Call me self-interested for saying so, but of course there is. It explains why many of the same people who love Teaching Company products also, when their schedules permit, go back to school. I often see such older "returning" students in night classes at my university, and count it a privilege to work with them. Unlike the younger students, they are not there because they have to be. Their unfeigned passion for knowledge and self-improvement, their heightened stake in the material under study, are inspiring and infectious.

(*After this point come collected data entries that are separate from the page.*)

(** A step: the current thread calls an operation, or goes on with one, or is preempted; or the
    idle control flow takes the next thread.  Only a thread that holds a mutex unlocks it. *)
Inductive sys_step : Sys → Sys → Prop :=
| st_lock w c ins t i w' k :
    current (sched w) = Some t → c !! t = None ∨ c !! t = Some (CLock i) → mutex_lock w i = Done (w', k) →
    sys_step (mkSys w c ins) (mkSys w' (set_cont c t k) (entered k t i ins))
| st_unlock w c ins t i w' :
    current (sched w) = Some t → c !! t = None → (t, i) ∈ ins → mutex_unlock w i = Done w' →
    sys_step (mkSys w c ins) (mkSys w' c (ins ∖ {[(t, i)]}))
| st_up w c ins t i w' :
    current (sched w) = Some t → c !! t = None → semaphore_up w i = Done w' →
    sys_step (mkSys w c ins) (mkSys w' c ins)
| st_down w c ins t i w' k :
    current (sched w) = Some t → c !! t = None → semaphore_down w i = Done (w', k) →
    sys_step (mkSys w c ins) (mkSys w' (set_cont c t k) ins)
| st_signal w c ins t i w' :
    current (sched w) = Some t → c !! t = None → condvar_signal w i = Done w' →
    sys_step (mkSys w c ins) (mkSys w' c ins)
| st_signal_all w c ins t i w' :
    current (sched w) = Some t → c !! t = None → condvar_signal_all w i = Done w' →
    sys_step (mkSys w c ins) (mkSys w' c ins)
| st_wait w c ins t cv i w' k :
    current (sched w) = Some t → c !! t = None → (t, i) ∈ ins → condvar_wait w cv i = Done (w', k) →
    sys_step (mkSys w c ins) (mkSys w' (set_cont c t k) (ins ∖ {[(t, i)]}))
| st_yield w c ins t s :
    current (sched w) = Some t → c !! t = None → suspend_current (sched w) = Done s →
    sys_step (mkSys w c ins) (mkSys (set_sched w s) c ins)
| st_run w c ins t :
    current (sched w) = None → current (run_tasks_round (sched w)) = Some t →
    sys_step (mkSys w c ins)
      (mkSys (set_sched w (run_tasks_round (sched w))) (fst (resumed c ins t)) (snd (resumed c ins t)))
| st_mutex_create w c ins b :
    sys_step (mkSys w c ins) (mkSys (snd (sys_mutex_create w b)) c ins)
| st_semaphore_create w c ins n :
    sys_step (mkSys w c ins) (mkSys (snd (sys_semaphore_create w n)) c ins)
| st_condvar_create w c ins :
    sys_step (mkSys w c ins) (mkSys (snd (sys_condvar_create w)) c ins)
| st_exit w c ins t s :
    current (sched w) = Some t → c !! t = None → exit_current_task (sched w) = Done s →
    sys_step (mkSys w c ins) (mkSys (set_sched w s) c ins).

(** A process without objects, its threads scheduled. *)
Inductive reachable : Sys → Prop :=
| reach_init s : sched_inv s [] → reachable (mkSys (mkWorld s [] [] []) ∅ ∅)
| reach_step x y : reachable x → sys_step x y → reachable y.

(** ** The invariant *)

Definition obj_at (w : World) (i : nat) : option MutexObj := mjoin (mutex_list w !! i).
Definition locked_of (o : option MutexObj) : bool :=
  match o with Some (MutexSpin b) => b | Some (MutexBlocking b _) => b | None => false end.

(** The thread [x] owns the mutex: it is in, or it was given the mutex while it slept. *)
Definition owns (o : option MutexObj) (c : gmap nat cont) (ins : gset (nat * nat)) (i x : nat) : Prop :=
  (x, i) ∈ ins ∨ (c !! x = Some (CLocked i) ∧ x ∉ mutex_queue o).

Definition mutex_inv (o : option MutexObj) (c : gmap nat cont) (ins : gset (nat * nat)) (i : nat) : Prop :=
  (∀ x, x ∈ mutex_queue o → c !! x = Some (CLocked i)) ∧
  if locked_of o then ∃ t, ∀ x, owns o c ins i x ↔ x = t
  else mutex_queue o = [] ∧ ∀ x, ¬ owns o c ins i x.

Record sys_inv (x : Sys) : Prop := {
  sy_sched : world_inv (sy_world x);
  sy_cur : ∀ t, current (sched (sy_world x)) = Some t → ∀ i, sy_cont x !! t ≠ Some (CLocked i);
  sy_mutex : ∀ i, mutex_inv (obj_at (sy_world x) i) (sy_cont x) (sy_in x) i;
}.

Lemma mutex_inv_ext o c c' ins ins' i :
  (∀ x, c' !! x = Some (CLocked i) ↔ c !! x = Some (CLocked i)) → (∀ x, (x, i) ∈ ins' ↔ (x, i) ∈ ins) →
  mutex_inv o c ins i → mutex_inv o c' ins' i.
Proof.
  intros Hc Hi [Hq Ho]. assert (Hown : ∀ x, owns o c' ins' i x ↔ owns o c ins i x) by (intros x; unfold owns; by rewrite Hc, Hi).
  split; [intros x Hx; apply Hc; by apply Hq|]. destruct (locked_of o).
  - destruct Ho as [t Ht]. exists t. intros x. by rewrite Hown.
  - split; [apply Ho|]. intros x. rewrite Hown. apply Ho.
Qed.

Lemma queue_waiting w i x : x ∈ mutex_queue (obj_at w i) → x ∈ waiting w.
Proof.
  unfold obj_at, waiting. destruct (mutex_list w !! i) as [o|] eqn:E; cbn; [|by intros ?%not_elem_of_nil].
  intros Hx. apply elem_of_app. left. apply list_elem_of_bind. exists o. split; [by destruct o|by eapply list_elem_of_lookup_2].
Qed.

Lemma obj_at_set w i o j : is_Some (mutex_list w !! i) →
  obj_at (set_mutex w i o) j = if decide (j = i) then Some o else obj_at w j.
Proof.
  intros Hi. unfold obj_at. cbn. destruct (decide (j = i)) as [->|Hne].
  - rewrite list_lookup_insert_eq; [done|by apply lookup_lt_is_Some].
  - by rewrite list_lookup_insert_ne.
Qed.
(** The other tasks of the machine give way. *)
Lemma run_queue q1 : ∀ x t q2, uinv n x → cur_ok x → current (sched (sy_world (u_sys x))) = None →
  ready_queue (sched (sy_world (u_sys x))) = q1 ++ t :: q2 → is_Some (u_loc x !! t) →
  ∃ es y u, urun es x = Some y ∧ u_loc y = u_loc x ∧ u_exit y = u_exit x ∧ uinv n y ∧ cur_ok y ∧
    current (sched (sy_world (u_sys y))) = Some u ∧ is_Some (u_loc y !! u).
Proof.
  induction q1 as [|a q1 IH]; intros x t q2 U C Hc Hq Ht.
  - assert (∃ y, uexec Switch x = Some (Done y) ∧ u_loc y = u_loc x ∧ u_exit y = u_exit x ∧ current (sched (sy_world (u_sys y))) = Some t) as (y & E & El & Ex & Hcy).
    { destruct x as [[w c ins] m ls ex]. cbn in Hc, Hq. cbn [uexec]. unfold run_tasks_round, fetch_task. rewrite Hc, Hq. by eexists. }
    exists [Switch], y, t. cbn [urun]. rewrite E, El. split; [done|]. split; [done|]. split; [done|].
    split; [by eapply uinv_event|]. split; [by eapply cur_ok_step|done].
  - assert (∃ y, uexec Switch x = Some (Done y) ∧ u_loc y = u_loc x ∧ u_exit y = u_exit x ∧ current (sched (sy_world (u_sys y))) = Some a ∧
      ready_queue (sched (sy_world (u_sys y))) = q1 ++ t :: q2) as (y & E & El & Ex & Hcy & Hqy).
    { destruct x as [[w c ins] m ls ex]. cbn in Hc, Hq. cbn [uexec]. unfold run_tasks_round, fetch_task. rewrite Hc, Hq. by eexists. }
    assert (U' : uinv n y) by by eapply uinv_event. assert (C' : cur_ok y) by exact (cur_ok_step x _ y U C E).
    destruct (u_loc x !! a) as [l|] eqn:Ha.
    + exists [Switch], y, a. cbn [urun]. rewrite E, El, Ha. split_and!; done || by eexists.
    + assert (∃ z, uexec Preempt y = Some (Done z) ∧ u_loc z = u_loc y ∧ u_exit z = u_exit y ∧ current (sched (sy_world (u_sys z))) = None ∧
        ready_queue (sched (sy_world (u_sys z))) = q1 ++ t :: (q2 ++ [a])) as (z & Ez & Elz & Exz & Hcz & Hqz).
      { rewrite <- El in Ha. destruct (ui_only n y U' a Ha) as [Hk _]. destruct y as [[w c ins] m ls ex]. cbn in Hcy, Hqy, Hk. cbn [uexec].
        unfold suspend_current. cbn [take_current_task]. rewrite Hcy, Hk. cbn. eexists. split; [done|]. cbn. rewrite Hqy. by rewrite <- app_assoc. }
      destruct (IH z t (q2 ++ [a])) as (es & y' & u & R & El' & Ex' & H); [exact (uinv_event y _ z U' Ez)|exact (cur_ok_step y _ z U' C' Ez)|done|done|by rewrite Elz, El|].
      exists (Switch :: Preempt :: es), y', u. cbn [urun]. rewrite E, Ez, El', Ex', Elz, Exz, El, Ex. rewrite El', Elz, El in H. destruct H as (? & ? & ? & ?). by split_and!.
Qed.

Lemma reach_thread x t : uinv n x → cur_ok x → runnable x t → is_Some (u_loc x !! t) →
  ∃ es y u, urun es x = Some y ∧ u_loc y = u_loc x ∧ u_exit y = u_exit x ∧ uinv n y ∧ cur_ok y ∧
    current (sched (sy_world (u_sys y))) = Some u ∧ is_Some (u_loc y !! u).
Proof.
  intros U C Hr Ht. unfold runnable, cur_list in Hr. destruct (current (sched (sy_world (u_sys x)))) as [a|] eqn:Hc; cbn in Hr.
  - destruct (u_loc x !! a) as [l|] eqn:Ha; [exists [], x, a; rewrite Ha; split_and!; done || by eexists|].
    apply elem_of_cons in Hr as [->|Hr]; [by destruct Ht; congruence|]. apply list_elem_of_split in Hr as (q1 & q2 & Hq).
    assert (∃ z, uexec Preempt x = Some (Done z) ∧ u_loc z = u_loc x ∧ u_exit z = u_exit x ∧ current (sched (sy_world (u_sys z))) = None ∧
      ready_queue (sched (sy_world (u_sys z))) = q1 ++ t :: (q2 ++ [a])) as (z & Ez & Elz & Exz & Hcz & Hqz).
    { destruct (ui_only n x U a Ha) as [Hk _]. destruct x as [[w c ins] m ls ex]. cbn in Hc, Hq, Hk. cbn [uexec].
      unfold suspend_current. cbn [take_current_task]. rewrite Hc, Hk. cbn. eexists. split; [done|]. cbn. rewrite Hq. by rewrite <- app_assoc. }
    destruct (run_queue q1 z t (q2 ++ [a])) as (es & y & u & R & El & Ex & H); [exact (uinv_event x _ z U Ez)|exact (cur_ok_step x _ z U C Ez)|done|done|by rewrite Elz|].
    exists (Preempt :: es), y, u. cbn [urun]. rewrite Ez, El, Ex, Elz, Exz. rewrite El, Elz in H. destruct H as (? & ? & ? & ?). by split_and!.
  - apply list_elem_of_split in Hr as (q1 & q2 & Hq). by apply (run_queue q1 x t q2).
Qed.

#[export] Instance runnable_dec x t : Decision (runnable x t).
Proof. unfold runnable. apply _. Defined.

They come with motives deeper and more complicated than a mere desire to acquire organized and accredited knowledge about a subject. If that were all education was about, then, yes, DVDs and distance learning would soon supplant the classroom. But they want something more intangible than that. They come to school seeking some kind of renewal, hoping for a chance to better themselves--to pursue their deferred dream, or their unexplored interests--or just to move beyond the constraints of their current lives and perhaps learn what they didn't pick up the first time around. That's what the university represents for them, and it reflects a very American faith in human possibility.
And one of the chief things that they come to class for is something that a tape or a TV or even the best virtual connection cannot ever provide: The bodily presence of others. It is one thing to listen alone to a videotaped lecture, it is quite another to hear the same subject expounded by a flesh-and-blood human being standing there before you--someone responsive to your questions, attentive to your particular concerns, capable of cracking jokes about the events of the day, someone with the full range of human quirks and oddities, and yet also someone for whom the subject forms a living and present reality, and with whom you can have a personal relationship.
All honor, then, to the Teaching Company for doing what it does, providing Americans with things that they do not get elsewhere. Let traditional educational institutions take respectful note of their new competitor's success, and learn the right lessons from it: Rather than sneer, they should instead respond intelligently to the challenge, acknowledging that higher education has served its clientele poorly. Rather than imitate the Teaching Company by seeking to digitize and standardize and commodify ever more of their own offerings, colleges and universities should instead build on their comparative advantages, and focus on the humanizing effects that they uniquely can impart--and work to impart them better.
Mr. McClay is a humanities professor at the University of Tennessee at Chattanooga.